> [Exercise] From the records below, extract only the lines running from the line with "(** Names for [t] and [&t.Ledger]. *)" to the line with "Definition with_cause (reason", both lines included, reproducing them exactly.

(Stored data)
▽
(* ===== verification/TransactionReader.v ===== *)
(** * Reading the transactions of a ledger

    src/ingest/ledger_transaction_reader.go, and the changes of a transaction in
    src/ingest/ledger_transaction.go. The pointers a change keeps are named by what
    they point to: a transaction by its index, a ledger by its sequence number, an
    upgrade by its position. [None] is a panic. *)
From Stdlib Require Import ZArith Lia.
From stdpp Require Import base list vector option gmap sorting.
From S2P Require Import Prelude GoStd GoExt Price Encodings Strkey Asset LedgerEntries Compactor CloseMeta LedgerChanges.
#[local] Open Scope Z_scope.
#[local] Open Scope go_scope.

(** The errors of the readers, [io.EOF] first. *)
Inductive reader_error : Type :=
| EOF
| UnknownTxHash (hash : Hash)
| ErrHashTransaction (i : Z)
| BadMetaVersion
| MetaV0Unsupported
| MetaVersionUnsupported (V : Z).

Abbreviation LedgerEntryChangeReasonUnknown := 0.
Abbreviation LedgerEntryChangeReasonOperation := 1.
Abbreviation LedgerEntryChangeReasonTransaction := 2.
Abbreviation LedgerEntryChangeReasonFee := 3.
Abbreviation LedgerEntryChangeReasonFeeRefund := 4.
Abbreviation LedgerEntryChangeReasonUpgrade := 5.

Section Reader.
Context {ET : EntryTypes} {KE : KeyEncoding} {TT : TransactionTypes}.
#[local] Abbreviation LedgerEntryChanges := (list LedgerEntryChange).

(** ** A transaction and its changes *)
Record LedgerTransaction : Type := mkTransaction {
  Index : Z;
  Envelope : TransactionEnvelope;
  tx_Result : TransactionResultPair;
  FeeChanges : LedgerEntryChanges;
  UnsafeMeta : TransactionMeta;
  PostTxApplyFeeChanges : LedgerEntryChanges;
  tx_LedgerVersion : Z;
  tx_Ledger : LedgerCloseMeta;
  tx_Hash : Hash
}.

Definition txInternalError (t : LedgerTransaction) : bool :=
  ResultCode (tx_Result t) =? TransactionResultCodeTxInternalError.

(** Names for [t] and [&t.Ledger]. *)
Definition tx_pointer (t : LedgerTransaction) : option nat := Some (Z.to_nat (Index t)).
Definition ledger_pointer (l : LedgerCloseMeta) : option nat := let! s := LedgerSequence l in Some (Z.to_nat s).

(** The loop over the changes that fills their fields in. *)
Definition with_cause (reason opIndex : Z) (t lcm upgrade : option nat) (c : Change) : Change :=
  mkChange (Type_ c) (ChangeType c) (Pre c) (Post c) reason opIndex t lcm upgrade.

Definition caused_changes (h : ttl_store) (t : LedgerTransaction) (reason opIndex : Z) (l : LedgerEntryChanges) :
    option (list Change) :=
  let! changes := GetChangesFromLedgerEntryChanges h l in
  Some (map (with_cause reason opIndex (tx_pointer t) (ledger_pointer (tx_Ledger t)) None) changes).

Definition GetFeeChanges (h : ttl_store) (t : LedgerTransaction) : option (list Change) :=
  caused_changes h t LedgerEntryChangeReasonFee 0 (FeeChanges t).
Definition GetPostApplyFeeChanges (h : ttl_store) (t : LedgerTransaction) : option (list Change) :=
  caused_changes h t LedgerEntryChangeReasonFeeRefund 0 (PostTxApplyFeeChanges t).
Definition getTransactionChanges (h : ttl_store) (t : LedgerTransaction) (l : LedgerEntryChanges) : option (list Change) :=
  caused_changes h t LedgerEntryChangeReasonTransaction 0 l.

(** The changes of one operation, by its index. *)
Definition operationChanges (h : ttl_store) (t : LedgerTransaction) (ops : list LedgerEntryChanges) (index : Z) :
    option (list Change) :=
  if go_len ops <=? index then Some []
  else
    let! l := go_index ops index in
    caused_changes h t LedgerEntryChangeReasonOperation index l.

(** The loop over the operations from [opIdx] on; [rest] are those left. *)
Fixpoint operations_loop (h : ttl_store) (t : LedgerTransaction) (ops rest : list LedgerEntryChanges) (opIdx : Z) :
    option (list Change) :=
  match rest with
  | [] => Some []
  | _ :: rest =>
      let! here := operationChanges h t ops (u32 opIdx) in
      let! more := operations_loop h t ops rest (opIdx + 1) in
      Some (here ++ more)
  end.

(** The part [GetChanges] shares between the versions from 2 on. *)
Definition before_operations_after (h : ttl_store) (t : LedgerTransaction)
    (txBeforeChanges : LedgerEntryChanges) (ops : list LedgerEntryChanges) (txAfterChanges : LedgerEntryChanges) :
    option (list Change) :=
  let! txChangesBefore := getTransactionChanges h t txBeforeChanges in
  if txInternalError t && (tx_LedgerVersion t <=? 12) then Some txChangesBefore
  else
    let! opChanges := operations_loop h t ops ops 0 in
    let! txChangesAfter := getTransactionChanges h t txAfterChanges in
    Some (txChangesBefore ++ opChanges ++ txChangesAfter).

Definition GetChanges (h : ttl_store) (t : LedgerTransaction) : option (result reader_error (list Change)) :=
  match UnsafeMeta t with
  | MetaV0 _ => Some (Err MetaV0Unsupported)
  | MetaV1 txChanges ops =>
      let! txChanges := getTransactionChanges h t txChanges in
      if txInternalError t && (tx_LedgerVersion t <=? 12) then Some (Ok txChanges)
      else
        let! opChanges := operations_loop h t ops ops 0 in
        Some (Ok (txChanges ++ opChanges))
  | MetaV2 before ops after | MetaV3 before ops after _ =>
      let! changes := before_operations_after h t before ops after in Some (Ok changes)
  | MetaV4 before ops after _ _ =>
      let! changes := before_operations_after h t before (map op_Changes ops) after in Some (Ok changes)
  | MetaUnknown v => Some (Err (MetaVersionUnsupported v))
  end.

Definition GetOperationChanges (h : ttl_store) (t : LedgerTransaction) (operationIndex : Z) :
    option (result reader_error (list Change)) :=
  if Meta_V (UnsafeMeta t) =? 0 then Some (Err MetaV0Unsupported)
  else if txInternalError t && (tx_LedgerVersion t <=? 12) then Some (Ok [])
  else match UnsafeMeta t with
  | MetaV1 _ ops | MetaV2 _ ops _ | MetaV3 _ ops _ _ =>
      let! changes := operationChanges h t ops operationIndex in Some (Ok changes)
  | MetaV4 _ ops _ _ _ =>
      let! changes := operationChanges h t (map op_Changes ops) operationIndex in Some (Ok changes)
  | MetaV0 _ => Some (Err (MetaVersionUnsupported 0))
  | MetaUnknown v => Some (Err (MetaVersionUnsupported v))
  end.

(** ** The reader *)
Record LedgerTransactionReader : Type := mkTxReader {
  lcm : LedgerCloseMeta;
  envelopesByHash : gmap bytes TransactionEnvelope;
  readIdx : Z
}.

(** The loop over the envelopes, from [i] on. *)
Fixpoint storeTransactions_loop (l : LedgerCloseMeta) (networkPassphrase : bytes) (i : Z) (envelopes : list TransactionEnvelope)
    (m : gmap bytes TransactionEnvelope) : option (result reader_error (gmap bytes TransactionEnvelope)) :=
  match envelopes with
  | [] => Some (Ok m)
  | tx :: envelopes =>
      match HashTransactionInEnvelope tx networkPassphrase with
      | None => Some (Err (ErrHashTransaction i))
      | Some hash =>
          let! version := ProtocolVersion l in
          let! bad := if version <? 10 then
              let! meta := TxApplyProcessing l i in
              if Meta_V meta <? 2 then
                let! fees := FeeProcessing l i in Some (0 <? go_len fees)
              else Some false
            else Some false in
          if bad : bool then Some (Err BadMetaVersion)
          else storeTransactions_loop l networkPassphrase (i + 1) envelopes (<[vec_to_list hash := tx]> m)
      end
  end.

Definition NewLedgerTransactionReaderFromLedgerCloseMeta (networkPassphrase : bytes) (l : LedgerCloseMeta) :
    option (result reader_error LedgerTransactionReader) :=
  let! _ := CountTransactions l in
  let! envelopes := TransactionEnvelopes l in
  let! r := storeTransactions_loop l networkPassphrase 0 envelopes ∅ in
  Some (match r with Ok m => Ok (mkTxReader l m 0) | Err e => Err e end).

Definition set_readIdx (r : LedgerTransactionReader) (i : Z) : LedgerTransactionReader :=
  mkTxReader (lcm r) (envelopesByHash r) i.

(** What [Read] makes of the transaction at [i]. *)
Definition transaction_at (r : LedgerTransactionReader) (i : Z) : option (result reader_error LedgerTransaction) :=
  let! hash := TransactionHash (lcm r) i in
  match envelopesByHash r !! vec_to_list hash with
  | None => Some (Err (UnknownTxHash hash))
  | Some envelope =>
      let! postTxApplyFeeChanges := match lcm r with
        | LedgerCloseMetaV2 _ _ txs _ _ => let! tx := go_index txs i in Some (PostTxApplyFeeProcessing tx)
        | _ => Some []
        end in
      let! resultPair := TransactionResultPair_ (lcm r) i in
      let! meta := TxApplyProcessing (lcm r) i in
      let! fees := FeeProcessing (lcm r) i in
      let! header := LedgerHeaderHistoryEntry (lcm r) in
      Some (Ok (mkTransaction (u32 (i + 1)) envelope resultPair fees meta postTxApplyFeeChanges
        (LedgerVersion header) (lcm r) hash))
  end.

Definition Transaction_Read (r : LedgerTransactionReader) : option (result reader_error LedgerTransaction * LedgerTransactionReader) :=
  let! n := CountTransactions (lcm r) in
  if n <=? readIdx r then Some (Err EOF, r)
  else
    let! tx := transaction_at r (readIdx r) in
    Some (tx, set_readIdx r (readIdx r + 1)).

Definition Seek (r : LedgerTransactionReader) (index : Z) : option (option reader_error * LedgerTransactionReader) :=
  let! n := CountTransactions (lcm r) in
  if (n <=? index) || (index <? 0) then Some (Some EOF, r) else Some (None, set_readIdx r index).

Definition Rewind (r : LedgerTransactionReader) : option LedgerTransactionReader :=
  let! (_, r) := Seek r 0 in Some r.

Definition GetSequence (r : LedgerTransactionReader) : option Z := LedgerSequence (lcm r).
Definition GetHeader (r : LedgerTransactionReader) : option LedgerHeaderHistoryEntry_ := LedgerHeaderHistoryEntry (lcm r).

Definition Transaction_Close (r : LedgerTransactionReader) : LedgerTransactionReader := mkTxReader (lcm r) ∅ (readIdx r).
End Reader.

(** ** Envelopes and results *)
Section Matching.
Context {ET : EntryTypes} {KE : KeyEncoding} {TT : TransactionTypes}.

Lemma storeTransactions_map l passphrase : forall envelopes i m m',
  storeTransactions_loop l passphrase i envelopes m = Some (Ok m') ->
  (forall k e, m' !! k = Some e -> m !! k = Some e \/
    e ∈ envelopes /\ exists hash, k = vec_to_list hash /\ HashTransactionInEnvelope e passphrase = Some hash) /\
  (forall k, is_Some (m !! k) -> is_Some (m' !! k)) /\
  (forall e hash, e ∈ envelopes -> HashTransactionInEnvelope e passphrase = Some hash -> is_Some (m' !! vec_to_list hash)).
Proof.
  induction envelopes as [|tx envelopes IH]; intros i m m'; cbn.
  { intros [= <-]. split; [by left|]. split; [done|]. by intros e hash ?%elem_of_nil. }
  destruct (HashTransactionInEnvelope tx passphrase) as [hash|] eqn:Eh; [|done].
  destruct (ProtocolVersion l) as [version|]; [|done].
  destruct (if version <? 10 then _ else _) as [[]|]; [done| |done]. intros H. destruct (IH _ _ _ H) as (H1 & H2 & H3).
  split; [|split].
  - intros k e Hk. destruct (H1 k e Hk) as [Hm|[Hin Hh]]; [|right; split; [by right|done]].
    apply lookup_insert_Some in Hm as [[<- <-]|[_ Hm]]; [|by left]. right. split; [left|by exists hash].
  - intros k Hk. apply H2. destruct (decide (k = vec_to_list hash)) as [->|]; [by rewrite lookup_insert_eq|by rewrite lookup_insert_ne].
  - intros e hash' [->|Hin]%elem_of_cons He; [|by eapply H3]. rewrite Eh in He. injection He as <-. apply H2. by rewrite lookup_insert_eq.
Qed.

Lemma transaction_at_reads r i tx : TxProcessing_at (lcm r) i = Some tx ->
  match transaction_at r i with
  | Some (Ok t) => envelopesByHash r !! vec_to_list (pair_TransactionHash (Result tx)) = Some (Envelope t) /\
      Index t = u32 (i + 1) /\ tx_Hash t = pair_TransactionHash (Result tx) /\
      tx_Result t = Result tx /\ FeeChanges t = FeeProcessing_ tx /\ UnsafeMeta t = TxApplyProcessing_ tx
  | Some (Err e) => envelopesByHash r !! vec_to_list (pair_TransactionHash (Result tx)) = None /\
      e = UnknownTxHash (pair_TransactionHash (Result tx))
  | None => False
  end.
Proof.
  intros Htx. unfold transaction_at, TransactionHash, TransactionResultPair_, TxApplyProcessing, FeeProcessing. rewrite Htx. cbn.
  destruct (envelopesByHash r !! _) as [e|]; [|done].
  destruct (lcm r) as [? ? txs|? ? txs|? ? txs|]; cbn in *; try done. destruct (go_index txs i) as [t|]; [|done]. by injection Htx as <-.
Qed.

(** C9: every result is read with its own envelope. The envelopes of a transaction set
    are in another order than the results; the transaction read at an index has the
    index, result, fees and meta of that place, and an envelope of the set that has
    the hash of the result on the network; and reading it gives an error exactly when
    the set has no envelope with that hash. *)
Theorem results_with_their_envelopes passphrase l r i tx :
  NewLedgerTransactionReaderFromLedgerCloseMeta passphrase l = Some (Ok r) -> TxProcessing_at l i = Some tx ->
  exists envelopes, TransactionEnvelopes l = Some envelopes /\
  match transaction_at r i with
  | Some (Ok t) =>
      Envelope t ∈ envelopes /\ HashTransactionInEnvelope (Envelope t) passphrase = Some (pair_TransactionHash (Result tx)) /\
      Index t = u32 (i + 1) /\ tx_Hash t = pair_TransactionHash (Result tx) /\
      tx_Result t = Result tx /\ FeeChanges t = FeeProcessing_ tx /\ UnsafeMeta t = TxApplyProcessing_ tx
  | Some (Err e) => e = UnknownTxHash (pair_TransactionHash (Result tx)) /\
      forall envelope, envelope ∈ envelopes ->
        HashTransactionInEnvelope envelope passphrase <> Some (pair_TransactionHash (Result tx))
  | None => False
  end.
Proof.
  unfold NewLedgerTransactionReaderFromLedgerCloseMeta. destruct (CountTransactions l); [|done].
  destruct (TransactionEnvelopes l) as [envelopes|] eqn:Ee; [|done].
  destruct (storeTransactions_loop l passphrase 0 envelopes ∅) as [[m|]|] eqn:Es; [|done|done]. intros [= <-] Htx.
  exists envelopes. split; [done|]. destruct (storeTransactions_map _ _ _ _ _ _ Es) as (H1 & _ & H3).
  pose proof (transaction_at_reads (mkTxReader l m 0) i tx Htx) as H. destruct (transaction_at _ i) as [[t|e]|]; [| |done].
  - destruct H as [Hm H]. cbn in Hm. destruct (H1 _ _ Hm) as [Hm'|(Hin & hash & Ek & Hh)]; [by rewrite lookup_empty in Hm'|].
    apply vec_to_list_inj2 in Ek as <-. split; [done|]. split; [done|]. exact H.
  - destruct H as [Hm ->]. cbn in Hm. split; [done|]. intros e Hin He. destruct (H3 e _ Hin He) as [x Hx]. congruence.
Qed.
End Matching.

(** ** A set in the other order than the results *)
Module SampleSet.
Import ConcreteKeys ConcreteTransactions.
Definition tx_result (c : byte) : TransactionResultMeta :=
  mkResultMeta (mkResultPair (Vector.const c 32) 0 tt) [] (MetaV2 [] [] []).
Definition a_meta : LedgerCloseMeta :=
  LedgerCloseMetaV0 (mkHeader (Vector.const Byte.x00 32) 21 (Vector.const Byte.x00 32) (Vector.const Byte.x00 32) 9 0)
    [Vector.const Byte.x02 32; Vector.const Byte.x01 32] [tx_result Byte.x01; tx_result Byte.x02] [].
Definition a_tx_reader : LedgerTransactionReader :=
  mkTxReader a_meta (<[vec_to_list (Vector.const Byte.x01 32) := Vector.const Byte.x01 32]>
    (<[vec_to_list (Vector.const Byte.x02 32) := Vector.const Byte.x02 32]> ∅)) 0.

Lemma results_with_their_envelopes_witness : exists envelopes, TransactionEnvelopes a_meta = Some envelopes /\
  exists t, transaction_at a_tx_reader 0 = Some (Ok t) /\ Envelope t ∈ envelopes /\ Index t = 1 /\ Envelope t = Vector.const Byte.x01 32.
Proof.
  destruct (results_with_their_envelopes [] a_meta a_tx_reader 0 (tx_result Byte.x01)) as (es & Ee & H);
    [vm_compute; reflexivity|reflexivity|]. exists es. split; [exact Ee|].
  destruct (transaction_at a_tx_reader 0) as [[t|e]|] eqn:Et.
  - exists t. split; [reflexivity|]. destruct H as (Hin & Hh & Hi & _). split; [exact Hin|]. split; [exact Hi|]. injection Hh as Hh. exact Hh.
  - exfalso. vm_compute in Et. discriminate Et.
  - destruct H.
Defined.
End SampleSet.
△
> [Task solution]
(** Names for [t] and [&t.Ledger]. *)
Definition tx_pointer (t : LedgerTransaction) : option nat := Some (Z.to_nat (Index t)).
Definition ledger_pointer (l : LedgerCloseMeta) : option nat := let! s := LedgerSequence l in Some (Z.to_nat s).

(** The loop over the changes that fills their fields in. *)
Definition with_cause (reason opIndex : Z) (t lcm upgrade : option nat) (c : Change) : Change :=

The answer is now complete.